WHAT IS EXPECTED - Please print all of the records that follow with nothing altered.

[Opening PROVIDED ENTRIES section]

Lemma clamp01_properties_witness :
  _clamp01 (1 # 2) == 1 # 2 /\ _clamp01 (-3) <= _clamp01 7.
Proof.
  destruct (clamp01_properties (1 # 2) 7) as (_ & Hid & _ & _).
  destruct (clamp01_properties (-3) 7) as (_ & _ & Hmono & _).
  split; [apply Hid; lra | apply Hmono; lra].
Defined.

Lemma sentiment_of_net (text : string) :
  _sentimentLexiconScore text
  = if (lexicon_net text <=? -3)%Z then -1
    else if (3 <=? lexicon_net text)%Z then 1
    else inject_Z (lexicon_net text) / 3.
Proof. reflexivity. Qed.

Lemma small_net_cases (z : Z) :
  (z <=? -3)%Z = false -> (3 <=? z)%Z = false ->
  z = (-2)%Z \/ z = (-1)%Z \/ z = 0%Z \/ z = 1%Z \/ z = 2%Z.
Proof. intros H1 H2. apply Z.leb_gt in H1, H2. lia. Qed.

[Closing PROVIDED ENTRIES section]

EXERCISE ANSWER -
Lemma clamp01_properties_witness :
  _clamp01 (1 # 2) == 1 # 2 /\ _clamp01 (-3) <= _clamp01 7.
Proof.
  destruct (clamp01_properties (1 # 2) 7) as (_ & Hid & _ & _).
  destruct (clamp01_properties (-3) 7) as (_ & _ & Hmono & _).
  split; [apply Hid; lra | apply Hmono; lra].
Defined.

Lemma sentiment_of_net (text : string) :
  _sentimentLexiconScore text
  = if (lexicon_net text <=? -3)%Z then -1
    else if (3 <=? lexicon_net text)%Z then 1
    else inject_Z (lexicon_net text) / 3.
Proof. reflexivity. Qed.

Lemma small_net_cases (z : Z) :
  (z <=? -3)%Z = false -> (3 <=? z)%Z = false ->
  z = (-2)%Z \/ z = (-1)%Z \/ z = 0%Z \/ z = 1%Z \/ z = 2%Z.
Proof. intros H1 H2. apply Z.leb_gt in H1, H2. lia. Qed.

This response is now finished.